[QUOTE=R.D. Silverman;375973]You are bandying words and undefined terminology.
[/QUOTE] what's being pointed out is that without knowing if the PRP is prime or not, we can not know with 100% certainty that it is not completely factored Gordon made that claim. As did you by saying [QUOTE]Since the number in question has not been represented as the product of primes, then it most definitely has NOT been completely factored.[/QUOTE] I would replace primes with known primes otherwise you're claiming you know that a 173000 + digit number isn't prime. edit: I just realized you could use modular arithmetic to limit what it is and if the factorization fits the required number of each remainder. maybe that'll lead me to your logic. 
[QUOTE=R.D. Silverman;375973]the number in question has not been represented as the product of primes[/QUOTE]
Can you prove this statement? I thought a number was prime or not prime independent of our ability to prove that. The number has been represented as a product. It's possible that it is a product of primes, so it's possible the number has been completely factored. 
[QUOTE=wblipp;375983]Can you prove this statement?
[/QUOTE] What drugs are you on? The number has been represented as the product of SOME primes and a single large PROBABLE PRIME. It is *conjectured* that it is the product of primes. Perhaps you need to learn what a conjecture is?? 
[QUOTE=R.D. Silverman;375984]Perhaps you need to learn what a conjecture is??[/QUOTE]
Perhaps you need to get out more.... 
[QUOTE=potonono;375900]I possibly more or less but not definitely rejected the idea that there is in no way any amount of uncertainty that I undeniably do or do not know that it is completely factored.[/QUOTE]
Well said! (Possibly, I think, maybe.) :smile: 
[QUOTE=science_man_88;375974]I just realized you could use modular arithmetic to limit what it is and if the factorization fits the required number of each remainder. maybe that'll lead me to your logic.[/QUOTE]
Each reindeer, did you say? 
[QUOTE=chalsall;375986]Perhaps you need to get out more....[/QUOTE]
Can we cease with the contentless needling of forum members? 
[QUOTE=Prime95;375996]Can we cease with the contentless needling of forum members?[/QUOTE]Probably not.

[QUOTE=R.D. Silverman;375984]What drugs are you on?[/QUOTE]

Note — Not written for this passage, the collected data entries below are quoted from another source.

Lemma only_a_budget_closes_witness :
  let late := Scenario.outside (Scenario.t0 + 901000) "info" in
  let still := Scenario.request (Some "Are you still there?") in
  let w1 := snd (process_speech Scenario.env late still Scenario.started) in
  let soon := Scenario.outside (Scenario.t0 + 9000) "info" in
  let hello := Scenario.request (Some "Hello?") in
  let w2 := snd (process_speech Scenario.env soon hello Scenario.transferred) in
  (terminal (fst (process_speech Scenario.env late still Scenario.started)) = true /\
   run_speech Scenario.env
     [(Scenario.outside (Scenario.t0 + 905000) "info", Scenario.request (Some "Hello?"));
      (Scenario.outside (Scenario.t0 + 909000) "info", Scenario.request (Some "human"))]
     w1 =
   (repeat (fst (process_speech Scenario.env late still Scenario.started)) 2, w1)) /\
  resolvedBy (Scenario.session_in Scenario.transferred) = "HUMAN" /\
  terminal (fst (process_speech Scenario.env soon hello Scenario.transferred)) = false /\
  exists s1,
    redis w2 !! Scenario.key = Some (RString (DSession s1) (Some 3600)) /\
    messages s1 =
      (messages (Scenario.session_in Scenario.transferred) ++
       [ {| role := user; content := "Hello?" |};
         {| role := assistant; content := "We open at 10 AM." |} ])%list /\
    resolvedBy s1 = "HUMAN".
Proof.
  intros late still w1 soon hello w2. split; [|split; [reflexivity|]].
  - pose proof (only_a_budget_closes Scenario.env late still Scenario.started
                  (Scenario.session_in Scenario.started) (Some 3600)
                  [(Scenario.outside (Scenario.t0 + 905000) "info",
                    Scenario.request (Some "Hello?"));
                   (Scenario.outside (Scenario.t0 + 909000) "info",
                    Scenario.request (Some "human"))]) as H.
    cbv zeta in H. eapply if_true in H.
    + destruct H as (H1 & _ & H2). split; [exact H1|exact H2].
    + vm_compute. reflexivity.
    + vm_compute. reflexivity.
    + repeat constructor; vm_compute; congruence.
  - pose proof (only_a_budget_closes Scenario.env soon hello Scenario.transferred
                  (Scenario.session_in Scenario.transferred) (Some 3600) []) as H.
    cbv zeta in H. eapply if_false in H.
    + specialize (H (default_tenant Scenario.env)).
      eapply if_false in H.
      * apply (H "We open at 10 AM.").
        -- right. vm_compute. congruence.
        -- vm_compute. reflexivity.
      * vm_compute. reflexivity.
      * vm_compute. reflexivity.
    + vm_compute. reflexivity.
    + vm_compute. reflexivity.
    + constructor.
Defined.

Allopurinol. Baby aspirin. I'm supposed to be taking Simvastatin, but my gout won't tolerate it. I don't think any of these affect my mathematical reasoning. Let's see if we can figure out what you are trying to say, and where our disagreement. We all agree that: [QUOTE=R.D. Silverman;375984]The number has been represented as the product of SOME primes and a single large PROBABLE PRIME.[/Quote] We all agree that [QUOTE]It is *conjectured* that it is the product of primes.[/QUOTE] We have all accepted your definition [QUOTE]A number is completely factored when it is represented as the product of primes.[/QUOTE] Where we appear to separate is your statement that: [QUOTE]the number in question has not been represented as the product of primes[/QUOTE] I don't see how you can possibly know that. The given representation is either a product of primes, or it isn't, entirely independent of our ability to prove that. Hence it is a complete factorization or it is not, independent of our ability to prove it. Your definition of "completely factored" does NOT require the proof of the primes. Nobody here can PROVE the given factorization is complete  and I don't think anybody has claimed that recently in the thread. But it is also true the nobody here can PROVE the given factorization is incomplete  yet you have asserted that this true. If you disagree, please try to explain why. 
Perhaps Bob MEANT to give this definition:
A number is completely factored when it is proven to be represented as the product of primes. Everything he said would have made sense if "is proven" had been included in his definition of "fully factored." 
[QUOTE=wblipp;376003]I don't see how you can possibly know that. The given representation is either a product of primes, or it isn't, entirely independent of our ability to prove that. Hence it is a complete factorization or it is not, independent of our ability to prove it. Your definition of "completely factored" does NOT require the proof of the primes. Nobody here can PROVE the given factorization is complete  and I don't think anybody has claimed that recently in the thread.
But it is also true the nobody here can PROVE the given factorization is incomplete  yet you have asserted that this true. If you disagree, please try to explain why.[/QUOTE] We don't have to prove that it is incomplete. Anyone claiming that it is complete must do so. You are really having trouble with this. The SET of primes is a strict SUBSET of the set of probable primes. A prime is a probable prime. The converse is not true in general. You can not assert that a number is the product of primes when all we know is that it is the product of some primes and an integer that may or may not be prime. Asserting that the number is a product of primes is a CONJECTURE. We have good evidence that the conjecture is correct, but we do not know it to be true.